──────── Input
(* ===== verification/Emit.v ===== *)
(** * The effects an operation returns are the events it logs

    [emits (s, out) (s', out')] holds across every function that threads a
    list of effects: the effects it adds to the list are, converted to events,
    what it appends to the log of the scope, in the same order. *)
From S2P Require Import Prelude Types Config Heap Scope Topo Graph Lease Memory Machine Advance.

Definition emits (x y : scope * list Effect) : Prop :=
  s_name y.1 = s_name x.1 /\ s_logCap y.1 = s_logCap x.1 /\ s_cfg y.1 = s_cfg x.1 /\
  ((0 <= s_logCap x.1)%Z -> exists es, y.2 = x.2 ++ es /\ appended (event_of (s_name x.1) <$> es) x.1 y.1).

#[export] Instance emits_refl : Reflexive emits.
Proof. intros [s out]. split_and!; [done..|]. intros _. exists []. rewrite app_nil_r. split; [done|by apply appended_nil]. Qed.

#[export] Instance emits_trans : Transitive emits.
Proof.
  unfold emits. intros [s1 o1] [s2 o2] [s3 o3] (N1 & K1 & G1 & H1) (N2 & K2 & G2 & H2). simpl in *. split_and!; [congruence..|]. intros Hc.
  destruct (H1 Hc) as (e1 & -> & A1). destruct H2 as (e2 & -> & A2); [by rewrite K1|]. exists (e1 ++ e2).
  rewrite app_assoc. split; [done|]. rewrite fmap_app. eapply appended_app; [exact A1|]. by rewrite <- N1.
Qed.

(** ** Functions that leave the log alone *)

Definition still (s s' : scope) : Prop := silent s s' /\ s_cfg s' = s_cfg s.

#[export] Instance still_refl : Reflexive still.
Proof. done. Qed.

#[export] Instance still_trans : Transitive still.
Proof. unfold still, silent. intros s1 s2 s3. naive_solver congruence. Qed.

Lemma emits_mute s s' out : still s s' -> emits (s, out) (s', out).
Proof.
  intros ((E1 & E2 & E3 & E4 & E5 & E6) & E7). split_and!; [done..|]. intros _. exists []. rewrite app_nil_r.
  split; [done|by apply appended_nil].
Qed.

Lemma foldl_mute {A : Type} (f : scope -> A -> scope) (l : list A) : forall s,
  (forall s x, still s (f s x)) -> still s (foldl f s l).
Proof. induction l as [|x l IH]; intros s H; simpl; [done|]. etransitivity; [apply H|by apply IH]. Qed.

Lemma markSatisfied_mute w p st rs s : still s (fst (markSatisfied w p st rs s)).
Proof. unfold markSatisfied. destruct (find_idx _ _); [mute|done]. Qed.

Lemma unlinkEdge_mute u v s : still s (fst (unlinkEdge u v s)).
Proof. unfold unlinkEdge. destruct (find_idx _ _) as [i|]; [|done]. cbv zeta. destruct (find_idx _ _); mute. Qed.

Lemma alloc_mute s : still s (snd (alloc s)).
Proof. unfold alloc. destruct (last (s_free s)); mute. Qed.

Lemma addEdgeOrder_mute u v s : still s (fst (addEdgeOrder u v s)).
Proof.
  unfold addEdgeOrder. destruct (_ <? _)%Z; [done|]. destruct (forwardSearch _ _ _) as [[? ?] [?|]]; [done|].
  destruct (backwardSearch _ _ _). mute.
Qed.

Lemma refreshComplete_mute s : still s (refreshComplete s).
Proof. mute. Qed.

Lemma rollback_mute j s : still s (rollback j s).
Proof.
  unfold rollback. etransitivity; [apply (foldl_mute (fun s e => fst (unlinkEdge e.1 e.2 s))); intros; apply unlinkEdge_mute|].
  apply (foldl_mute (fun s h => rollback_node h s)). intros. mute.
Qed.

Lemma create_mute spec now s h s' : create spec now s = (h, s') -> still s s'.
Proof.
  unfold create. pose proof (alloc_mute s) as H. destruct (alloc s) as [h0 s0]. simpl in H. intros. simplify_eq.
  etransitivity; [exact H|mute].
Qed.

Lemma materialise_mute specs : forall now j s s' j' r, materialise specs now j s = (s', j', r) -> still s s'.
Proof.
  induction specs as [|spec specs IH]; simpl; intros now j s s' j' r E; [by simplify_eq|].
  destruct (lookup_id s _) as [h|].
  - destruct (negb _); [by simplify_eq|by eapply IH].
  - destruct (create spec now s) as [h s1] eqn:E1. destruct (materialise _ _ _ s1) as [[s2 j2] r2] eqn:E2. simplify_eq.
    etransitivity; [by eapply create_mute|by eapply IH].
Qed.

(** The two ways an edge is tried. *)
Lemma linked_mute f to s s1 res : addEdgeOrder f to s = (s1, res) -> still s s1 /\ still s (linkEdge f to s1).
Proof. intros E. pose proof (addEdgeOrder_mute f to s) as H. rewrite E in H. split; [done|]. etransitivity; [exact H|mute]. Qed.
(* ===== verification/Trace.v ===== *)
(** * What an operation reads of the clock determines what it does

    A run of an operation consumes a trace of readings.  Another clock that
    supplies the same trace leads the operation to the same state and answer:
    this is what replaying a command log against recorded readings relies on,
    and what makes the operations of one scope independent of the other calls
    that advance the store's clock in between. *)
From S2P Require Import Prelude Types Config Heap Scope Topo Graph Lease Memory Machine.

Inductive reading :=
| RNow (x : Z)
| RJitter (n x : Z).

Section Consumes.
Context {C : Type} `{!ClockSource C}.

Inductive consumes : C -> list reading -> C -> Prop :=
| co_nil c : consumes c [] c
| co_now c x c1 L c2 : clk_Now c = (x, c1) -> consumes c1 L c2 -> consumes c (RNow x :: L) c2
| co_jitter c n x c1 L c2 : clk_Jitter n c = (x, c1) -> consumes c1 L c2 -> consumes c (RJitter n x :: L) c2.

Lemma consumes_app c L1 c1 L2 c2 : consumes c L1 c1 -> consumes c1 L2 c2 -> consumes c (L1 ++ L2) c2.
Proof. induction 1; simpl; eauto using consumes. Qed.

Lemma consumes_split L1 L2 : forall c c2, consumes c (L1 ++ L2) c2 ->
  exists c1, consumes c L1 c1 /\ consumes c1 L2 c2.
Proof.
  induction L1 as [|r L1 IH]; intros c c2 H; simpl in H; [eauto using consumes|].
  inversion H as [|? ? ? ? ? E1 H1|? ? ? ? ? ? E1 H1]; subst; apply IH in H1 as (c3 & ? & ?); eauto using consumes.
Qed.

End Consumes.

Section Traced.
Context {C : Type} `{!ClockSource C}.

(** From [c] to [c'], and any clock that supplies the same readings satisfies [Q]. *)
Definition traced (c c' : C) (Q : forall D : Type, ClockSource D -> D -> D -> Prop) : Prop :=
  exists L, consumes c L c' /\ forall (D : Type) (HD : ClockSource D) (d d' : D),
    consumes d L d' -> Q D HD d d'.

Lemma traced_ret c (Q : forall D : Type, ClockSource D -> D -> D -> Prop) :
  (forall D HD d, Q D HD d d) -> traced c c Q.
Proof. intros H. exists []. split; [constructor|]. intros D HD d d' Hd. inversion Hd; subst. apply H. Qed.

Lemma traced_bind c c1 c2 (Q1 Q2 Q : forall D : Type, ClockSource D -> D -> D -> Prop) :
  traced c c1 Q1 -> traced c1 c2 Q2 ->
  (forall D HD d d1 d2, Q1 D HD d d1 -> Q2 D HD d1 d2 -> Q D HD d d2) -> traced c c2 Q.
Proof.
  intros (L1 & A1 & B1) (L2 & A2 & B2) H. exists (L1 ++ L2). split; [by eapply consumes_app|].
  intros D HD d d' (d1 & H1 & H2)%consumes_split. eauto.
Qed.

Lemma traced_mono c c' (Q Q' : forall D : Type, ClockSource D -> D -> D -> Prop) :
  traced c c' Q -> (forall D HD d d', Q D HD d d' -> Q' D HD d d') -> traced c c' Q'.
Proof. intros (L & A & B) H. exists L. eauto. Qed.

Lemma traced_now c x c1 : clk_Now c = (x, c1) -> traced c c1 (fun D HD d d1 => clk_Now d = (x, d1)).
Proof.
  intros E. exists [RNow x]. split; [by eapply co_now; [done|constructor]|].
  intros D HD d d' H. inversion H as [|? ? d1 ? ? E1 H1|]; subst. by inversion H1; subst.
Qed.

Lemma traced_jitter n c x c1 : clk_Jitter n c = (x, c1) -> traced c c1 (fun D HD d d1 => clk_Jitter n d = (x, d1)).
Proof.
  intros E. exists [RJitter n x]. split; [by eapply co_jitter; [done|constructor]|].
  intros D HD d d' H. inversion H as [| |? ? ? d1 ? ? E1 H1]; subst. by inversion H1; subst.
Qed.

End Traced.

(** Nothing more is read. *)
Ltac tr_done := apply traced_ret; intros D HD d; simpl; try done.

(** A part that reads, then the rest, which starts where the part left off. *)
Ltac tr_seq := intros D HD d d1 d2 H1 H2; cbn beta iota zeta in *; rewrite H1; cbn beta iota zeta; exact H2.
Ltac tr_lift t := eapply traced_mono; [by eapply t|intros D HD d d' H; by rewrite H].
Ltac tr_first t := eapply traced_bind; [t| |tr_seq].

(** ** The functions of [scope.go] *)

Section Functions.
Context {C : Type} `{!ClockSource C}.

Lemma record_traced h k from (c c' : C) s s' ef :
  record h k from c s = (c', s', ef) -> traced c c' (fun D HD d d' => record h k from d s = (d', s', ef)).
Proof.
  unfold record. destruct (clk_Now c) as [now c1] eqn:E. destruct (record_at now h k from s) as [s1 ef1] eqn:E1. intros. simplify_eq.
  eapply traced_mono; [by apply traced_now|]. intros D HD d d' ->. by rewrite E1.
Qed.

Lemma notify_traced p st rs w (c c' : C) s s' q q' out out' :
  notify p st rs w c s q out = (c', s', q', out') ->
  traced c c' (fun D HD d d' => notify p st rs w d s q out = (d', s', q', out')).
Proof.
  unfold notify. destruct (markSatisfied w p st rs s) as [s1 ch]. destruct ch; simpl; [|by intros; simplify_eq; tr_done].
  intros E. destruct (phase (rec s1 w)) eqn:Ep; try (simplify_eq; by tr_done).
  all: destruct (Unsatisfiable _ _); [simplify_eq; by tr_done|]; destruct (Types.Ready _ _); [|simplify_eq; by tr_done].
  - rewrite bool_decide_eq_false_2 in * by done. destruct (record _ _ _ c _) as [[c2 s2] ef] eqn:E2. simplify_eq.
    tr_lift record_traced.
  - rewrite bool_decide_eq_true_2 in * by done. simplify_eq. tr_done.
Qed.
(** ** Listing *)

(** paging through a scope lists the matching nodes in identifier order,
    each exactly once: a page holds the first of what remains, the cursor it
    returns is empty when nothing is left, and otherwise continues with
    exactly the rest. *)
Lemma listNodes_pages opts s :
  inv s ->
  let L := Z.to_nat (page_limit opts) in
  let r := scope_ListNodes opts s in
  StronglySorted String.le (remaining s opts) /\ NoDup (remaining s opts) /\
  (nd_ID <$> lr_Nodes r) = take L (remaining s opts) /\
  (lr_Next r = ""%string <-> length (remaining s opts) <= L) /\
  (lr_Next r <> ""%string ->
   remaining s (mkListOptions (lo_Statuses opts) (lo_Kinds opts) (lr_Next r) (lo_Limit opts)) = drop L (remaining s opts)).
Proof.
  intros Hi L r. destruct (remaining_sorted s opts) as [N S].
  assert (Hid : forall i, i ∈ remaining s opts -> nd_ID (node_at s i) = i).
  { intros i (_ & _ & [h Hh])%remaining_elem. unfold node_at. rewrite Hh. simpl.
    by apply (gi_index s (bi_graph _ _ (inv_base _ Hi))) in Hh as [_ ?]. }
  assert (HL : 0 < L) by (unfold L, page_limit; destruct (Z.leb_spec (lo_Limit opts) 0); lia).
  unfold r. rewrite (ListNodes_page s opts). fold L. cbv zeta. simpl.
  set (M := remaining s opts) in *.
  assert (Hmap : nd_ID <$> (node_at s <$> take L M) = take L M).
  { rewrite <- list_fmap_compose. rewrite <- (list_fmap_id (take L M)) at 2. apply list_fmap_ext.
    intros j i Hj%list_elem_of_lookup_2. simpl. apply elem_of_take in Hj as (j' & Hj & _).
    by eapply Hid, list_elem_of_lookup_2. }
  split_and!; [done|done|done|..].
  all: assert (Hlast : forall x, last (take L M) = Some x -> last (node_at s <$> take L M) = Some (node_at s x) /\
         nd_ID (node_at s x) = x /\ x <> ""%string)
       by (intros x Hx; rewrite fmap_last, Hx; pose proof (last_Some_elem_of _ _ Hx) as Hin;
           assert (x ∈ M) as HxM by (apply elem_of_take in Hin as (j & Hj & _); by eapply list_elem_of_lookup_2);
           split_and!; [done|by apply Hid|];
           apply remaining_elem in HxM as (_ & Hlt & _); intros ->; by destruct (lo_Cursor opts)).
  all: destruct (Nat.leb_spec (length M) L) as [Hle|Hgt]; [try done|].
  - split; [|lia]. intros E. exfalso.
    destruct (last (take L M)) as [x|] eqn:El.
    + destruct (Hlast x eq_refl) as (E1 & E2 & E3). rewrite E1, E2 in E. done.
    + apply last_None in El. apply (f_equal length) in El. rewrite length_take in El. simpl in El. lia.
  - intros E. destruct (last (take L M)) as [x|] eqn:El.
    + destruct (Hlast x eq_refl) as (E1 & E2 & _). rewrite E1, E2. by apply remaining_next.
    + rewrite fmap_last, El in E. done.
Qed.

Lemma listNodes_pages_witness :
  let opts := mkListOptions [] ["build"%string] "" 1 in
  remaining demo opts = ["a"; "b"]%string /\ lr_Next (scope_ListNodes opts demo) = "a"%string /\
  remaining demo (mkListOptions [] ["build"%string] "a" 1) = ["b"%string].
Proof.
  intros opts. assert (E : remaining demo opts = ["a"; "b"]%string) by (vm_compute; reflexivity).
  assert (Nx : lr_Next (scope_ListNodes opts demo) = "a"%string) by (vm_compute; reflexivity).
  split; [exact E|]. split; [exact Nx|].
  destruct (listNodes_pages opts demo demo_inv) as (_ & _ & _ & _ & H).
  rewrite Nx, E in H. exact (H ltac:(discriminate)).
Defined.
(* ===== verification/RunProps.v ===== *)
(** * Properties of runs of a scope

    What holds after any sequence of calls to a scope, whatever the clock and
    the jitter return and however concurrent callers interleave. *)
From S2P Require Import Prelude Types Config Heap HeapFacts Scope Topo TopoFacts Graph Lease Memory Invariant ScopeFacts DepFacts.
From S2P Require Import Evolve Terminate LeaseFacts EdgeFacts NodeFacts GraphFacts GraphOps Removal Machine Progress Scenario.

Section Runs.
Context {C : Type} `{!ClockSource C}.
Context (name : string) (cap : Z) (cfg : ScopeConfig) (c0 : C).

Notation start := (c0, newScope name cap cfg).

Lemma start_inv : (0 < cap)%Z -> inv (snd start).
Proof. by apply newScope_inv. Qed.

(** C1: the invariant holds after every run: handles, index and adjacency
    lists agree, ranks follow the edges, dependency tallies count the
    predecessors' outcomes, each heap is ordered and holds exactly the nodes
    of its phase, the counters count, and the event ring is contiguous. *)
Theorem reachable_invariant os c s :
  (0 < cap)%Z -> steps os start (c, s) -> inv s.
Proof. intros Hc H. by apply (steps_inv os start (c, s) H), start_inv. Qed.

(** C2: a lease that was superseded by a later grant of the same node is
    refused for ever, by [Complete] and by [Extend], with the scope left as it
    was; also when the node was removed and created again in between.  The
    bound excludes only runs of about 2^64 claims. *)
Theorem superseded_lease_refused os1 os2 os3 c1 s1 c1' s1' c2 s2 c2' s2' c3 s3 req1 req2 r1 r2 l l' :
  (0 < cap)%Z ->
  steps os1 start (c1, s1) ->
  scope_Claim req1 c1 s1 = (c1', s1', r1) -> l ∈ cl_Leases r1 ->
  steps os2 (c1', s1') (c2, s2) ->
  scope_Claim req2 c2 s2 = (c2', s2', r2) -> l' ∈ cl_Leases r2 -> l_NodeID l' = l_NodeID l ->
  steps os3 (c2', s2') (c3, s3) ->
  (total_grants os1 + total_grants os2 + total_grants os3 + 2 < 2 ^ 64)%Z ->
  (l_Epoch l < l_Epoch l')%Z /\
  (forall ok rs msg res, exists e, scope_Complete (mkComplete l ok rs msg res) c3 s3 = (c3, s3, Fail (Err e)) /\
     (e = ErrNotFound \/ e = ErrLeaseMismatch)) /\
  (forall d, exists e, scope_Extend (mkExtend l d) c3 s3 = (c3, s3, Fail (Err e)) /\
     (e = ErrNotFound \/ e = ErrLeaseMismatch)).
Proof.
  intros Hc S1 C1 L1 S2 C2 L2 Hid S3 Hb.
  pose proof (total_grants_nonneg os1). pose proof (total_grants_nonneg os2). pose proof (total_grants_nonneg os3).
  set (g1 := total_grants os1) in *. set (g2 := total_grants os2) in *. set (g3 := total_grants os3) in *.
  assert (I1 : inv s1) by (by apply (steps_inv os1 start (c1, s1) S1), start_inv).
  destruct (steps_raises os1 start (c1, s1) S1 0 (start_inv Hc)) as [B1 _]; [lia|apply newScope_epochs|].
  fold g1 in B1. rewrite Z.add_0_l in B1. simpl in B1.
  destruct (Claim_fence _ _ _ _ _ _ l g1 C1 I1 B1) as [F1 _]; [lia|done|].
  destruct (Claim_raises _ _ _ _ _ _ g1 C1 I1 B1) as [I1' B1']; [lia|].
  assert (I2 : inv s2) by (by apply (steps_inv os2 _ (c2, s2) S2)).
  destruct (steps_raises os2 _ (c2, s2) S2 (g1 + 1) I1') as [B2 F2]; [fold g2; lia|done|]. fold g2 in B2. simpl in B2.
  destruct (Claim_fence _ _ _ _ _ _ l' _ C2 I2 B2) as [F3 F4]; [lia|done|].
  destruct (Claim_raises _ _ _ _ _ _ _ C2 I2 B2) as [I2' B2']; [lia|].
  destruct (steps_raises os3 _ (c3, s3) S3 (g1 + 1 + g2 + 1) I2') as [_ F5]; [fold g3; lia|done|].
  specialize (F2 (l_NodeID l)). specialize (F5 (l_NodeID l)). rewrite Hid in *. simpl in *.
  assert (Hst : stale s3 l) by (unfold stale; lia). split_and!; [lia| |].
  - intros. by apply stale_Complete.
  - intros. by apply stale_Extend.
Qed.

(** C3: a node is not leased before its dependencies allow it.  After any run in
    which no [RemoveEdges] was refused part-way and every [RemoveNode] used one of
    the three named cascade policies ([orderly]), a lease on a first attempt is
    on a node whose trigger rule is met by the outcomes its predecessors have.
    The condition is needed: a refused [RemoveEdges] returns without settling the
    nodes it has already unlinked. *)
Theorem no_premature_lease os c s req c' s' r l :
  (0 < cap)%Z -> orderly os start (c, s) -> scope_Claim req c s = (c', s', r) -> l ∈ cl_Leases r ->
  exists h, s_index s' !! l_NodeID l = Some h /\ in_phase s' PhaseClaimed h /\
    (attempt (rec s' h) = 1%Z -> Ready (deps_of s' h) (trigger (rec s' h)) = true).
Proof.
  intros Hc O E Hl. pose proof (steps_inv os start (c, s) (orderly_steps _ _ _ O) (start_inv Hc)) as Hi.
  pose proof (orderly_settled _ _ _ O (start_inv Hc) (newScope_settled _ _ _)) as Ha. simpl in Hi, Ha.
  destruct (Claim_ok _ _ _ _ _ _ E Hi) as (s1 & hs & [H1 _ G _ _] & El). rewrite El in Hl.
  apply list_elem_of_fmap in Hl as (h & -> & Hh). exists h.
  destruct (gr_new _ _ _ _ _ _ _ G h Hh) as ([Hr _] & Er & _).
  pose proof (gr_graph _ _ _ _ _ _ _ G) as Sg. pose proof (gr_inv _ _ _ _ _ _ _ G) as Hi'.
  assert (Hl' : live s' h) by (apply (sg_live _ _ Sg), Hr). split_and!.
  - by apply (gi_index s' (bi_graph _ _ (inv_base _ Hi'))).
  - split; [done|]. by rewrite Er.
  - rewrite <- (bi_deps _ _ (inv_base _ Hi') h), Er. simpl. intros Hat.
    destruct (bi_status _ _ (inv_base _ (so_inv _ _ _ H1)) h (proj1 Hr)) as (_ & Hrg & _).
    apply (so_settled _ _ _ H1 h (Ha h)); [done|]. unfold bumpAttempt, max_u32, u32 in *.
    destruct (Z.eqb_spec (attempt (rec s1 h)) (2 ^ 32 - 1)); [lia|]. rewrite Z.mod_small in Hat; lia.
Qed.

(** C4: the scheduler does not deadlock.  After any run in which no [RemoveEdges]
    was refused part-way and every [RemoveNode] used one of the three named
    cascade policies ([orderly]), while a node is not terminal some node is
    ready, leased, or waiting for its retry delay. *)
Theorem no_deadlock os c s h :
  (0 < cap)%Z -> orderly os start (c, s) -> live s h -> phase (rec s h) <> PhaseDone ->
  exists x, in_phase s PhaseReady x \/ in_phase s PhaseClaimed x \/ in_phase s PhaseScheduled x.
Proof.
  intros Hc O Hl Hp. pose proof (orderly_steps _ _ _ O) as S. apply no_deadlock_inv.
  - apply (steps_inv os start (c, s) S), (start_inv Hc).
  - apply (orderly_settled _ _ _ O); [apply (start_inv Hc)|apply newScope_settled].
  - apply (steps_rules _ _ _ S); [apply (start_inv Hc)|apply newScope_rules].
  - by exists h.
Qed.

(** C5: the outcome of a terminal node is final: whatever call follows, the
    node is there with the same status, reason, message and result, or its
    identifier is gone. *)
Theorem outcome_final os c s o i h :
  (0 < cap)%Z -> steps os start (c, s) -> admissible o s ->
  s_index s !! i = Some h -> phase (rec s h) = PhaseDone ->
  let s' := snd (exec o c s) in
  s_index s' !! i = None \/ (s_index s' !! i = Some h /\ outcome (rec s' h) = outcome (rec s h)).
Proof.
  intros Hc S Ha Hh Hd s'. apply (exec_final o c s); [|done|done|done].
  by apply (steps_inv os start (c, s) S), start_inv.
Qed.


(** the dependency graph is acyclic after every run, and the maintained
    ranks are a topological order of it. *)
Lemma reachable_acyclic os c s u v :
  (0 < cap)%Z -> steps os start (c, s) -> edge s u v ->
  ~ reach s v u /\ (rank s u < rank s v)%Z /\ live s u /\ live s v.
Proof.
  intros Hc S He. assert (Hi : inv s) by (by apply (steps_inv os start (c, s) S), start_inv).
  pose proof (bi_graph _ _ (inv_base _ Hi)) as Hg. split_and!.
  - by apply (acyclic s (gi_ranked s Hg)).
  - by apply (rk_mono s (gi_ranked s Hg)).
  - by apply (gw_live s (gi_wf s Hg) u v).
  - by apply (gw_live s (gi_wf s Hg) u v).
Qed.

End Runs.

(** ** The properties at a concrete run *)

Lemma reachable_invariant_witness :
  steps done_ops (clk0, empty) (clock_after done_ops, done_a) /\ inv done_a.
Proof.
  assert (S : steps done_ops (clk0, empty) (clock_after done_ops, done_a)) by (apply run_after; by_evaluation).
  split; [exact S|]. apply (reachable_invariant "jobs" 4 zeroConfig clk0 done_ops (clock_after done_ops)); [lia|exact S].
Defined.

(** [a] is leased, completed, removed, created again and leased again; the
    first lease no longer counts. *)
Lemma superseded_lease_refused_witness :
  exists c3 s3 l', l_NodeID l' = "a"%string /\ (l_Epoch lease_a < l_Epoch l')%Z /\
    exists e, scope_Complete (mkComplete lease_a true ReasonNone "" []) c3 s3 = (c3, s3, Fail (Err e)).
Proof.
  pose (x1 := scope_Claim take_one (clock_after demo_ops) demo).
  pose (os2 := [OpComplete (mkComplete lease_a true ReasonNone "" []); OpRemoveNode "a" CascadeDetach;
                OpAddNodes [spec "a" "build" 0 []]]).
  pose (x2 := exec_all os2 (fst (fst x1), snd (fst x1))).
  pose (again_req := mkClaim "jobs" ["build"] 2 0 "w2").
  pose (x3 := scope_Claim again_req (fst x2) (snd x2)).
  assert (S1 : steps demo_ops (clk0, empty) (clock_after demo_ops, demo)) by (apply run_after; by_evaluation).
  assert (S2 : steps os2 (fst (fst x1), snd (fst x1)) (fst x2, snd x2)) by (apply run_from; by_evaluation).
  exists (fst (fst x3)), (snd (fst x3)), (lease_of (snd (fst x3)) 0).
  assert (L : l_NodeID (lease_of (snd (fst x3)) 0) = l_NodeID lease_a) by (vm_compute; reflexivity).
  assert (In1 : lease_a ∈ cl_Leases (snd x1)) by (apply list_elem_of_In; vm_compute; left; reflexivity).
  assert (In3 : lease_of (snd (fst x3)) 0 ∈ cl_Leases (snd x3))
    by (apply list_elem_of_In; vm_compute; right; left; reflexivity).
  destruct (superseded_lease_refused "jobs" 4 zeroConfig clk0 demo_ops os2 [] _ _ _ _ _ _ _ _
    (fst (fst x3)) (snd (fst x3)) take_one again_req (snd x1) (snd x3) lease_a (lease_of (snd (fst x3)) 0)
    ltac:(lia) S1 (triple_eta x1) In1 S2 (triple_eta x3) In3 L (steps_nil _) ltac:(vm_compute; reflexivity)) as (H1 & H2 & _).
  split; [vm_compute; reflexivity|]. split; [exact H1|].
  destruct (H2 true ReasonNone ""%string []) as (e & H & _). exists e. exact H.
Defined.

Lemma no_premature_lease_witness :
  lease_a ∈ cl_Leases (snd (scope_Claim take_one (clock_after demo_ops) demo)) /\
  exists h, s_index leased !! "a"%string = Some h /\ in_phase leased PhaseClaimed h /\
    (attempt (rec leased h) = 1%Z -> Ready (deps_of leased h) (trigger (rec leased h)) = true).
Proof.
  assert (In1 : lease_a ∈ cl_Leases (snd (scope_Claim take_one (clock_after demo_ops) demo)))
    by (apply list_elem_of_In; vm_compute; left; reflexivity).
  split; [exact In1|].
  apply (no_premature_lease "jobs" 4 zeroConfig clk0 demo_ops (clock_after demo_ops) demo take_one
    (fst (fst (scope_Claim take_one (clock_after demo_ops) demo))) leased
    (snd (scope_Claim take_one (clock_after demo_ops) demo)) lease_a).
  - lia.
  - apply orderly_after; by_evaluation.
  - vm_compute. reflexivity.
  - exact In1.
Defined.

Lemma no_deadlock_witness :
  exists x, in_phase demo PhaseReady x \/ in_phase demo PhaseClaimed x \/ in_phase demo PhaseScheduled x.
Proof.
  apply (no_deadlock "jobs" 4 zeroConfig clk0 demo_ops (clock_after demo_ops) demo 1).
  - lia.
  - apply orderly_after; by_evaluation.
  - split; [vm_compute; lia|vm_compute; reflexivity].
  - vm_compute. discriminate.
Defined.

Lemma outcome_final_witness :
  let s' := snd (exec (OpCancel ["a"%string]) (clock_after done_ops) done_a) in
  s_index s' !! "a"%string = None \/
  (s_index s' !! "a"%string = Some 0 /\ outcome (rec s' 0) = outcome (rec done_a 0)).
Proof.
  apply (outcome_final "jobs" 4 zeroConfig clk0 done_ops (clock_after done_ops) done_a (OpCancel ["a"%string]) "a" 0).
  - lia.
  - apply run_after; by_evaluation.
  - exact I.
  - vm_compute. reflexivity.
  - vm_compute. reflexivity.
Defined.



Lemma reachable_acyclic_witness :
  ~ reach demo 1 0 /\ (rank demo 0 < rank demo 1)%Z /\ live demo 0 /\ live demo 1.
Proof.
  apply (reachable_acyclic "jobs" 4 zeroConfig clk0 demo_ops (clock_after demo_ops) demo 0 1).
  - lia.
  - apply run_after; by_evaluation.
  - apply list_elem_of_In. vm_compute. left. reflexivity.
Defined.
────────────────
## Exercise objective
Reproduce, character for character, only the lines of the preceding data that start at the line with "pose (x3 := scope_Claim" and end at the line with "by (apply list_elem_of_In; vm_compute; right;", both included.

## Exercise output
  pose (x3 := scope_Claim again_req (fst x2) (snd x2)).
  assert (S1 : steps demo_ops (clk0, empty) (clock_after demo_ops, demo)) by (apply run_after; by_evaluation).
  assert (S2 : steps os2 (fst (fst x1), snd (fst x1)) (fst x2, snd x2)) by (apply run_from; by_evaluation).
  exists (fst (fst x3)), (snd (fst x3)), (lease_of (snd (fst x3)) 0).
  assert (L : l_NodeID (lease_of (snd (fst x3)) 0) = l_NodeID lease_a) by (vm_compute; reflexivity).
  assert (In1 : lease_a ∈ cl_Leases (snd x1)) by (apply list_elem_of_In; vm_compute; left; reflexivity).
  assert (In3 : lease_of (snd (fst x3)) 0 ∈ cl_Leases (snd x3))
    by (apply list_elem_of_In; vm_compute; right; left; reflexivity).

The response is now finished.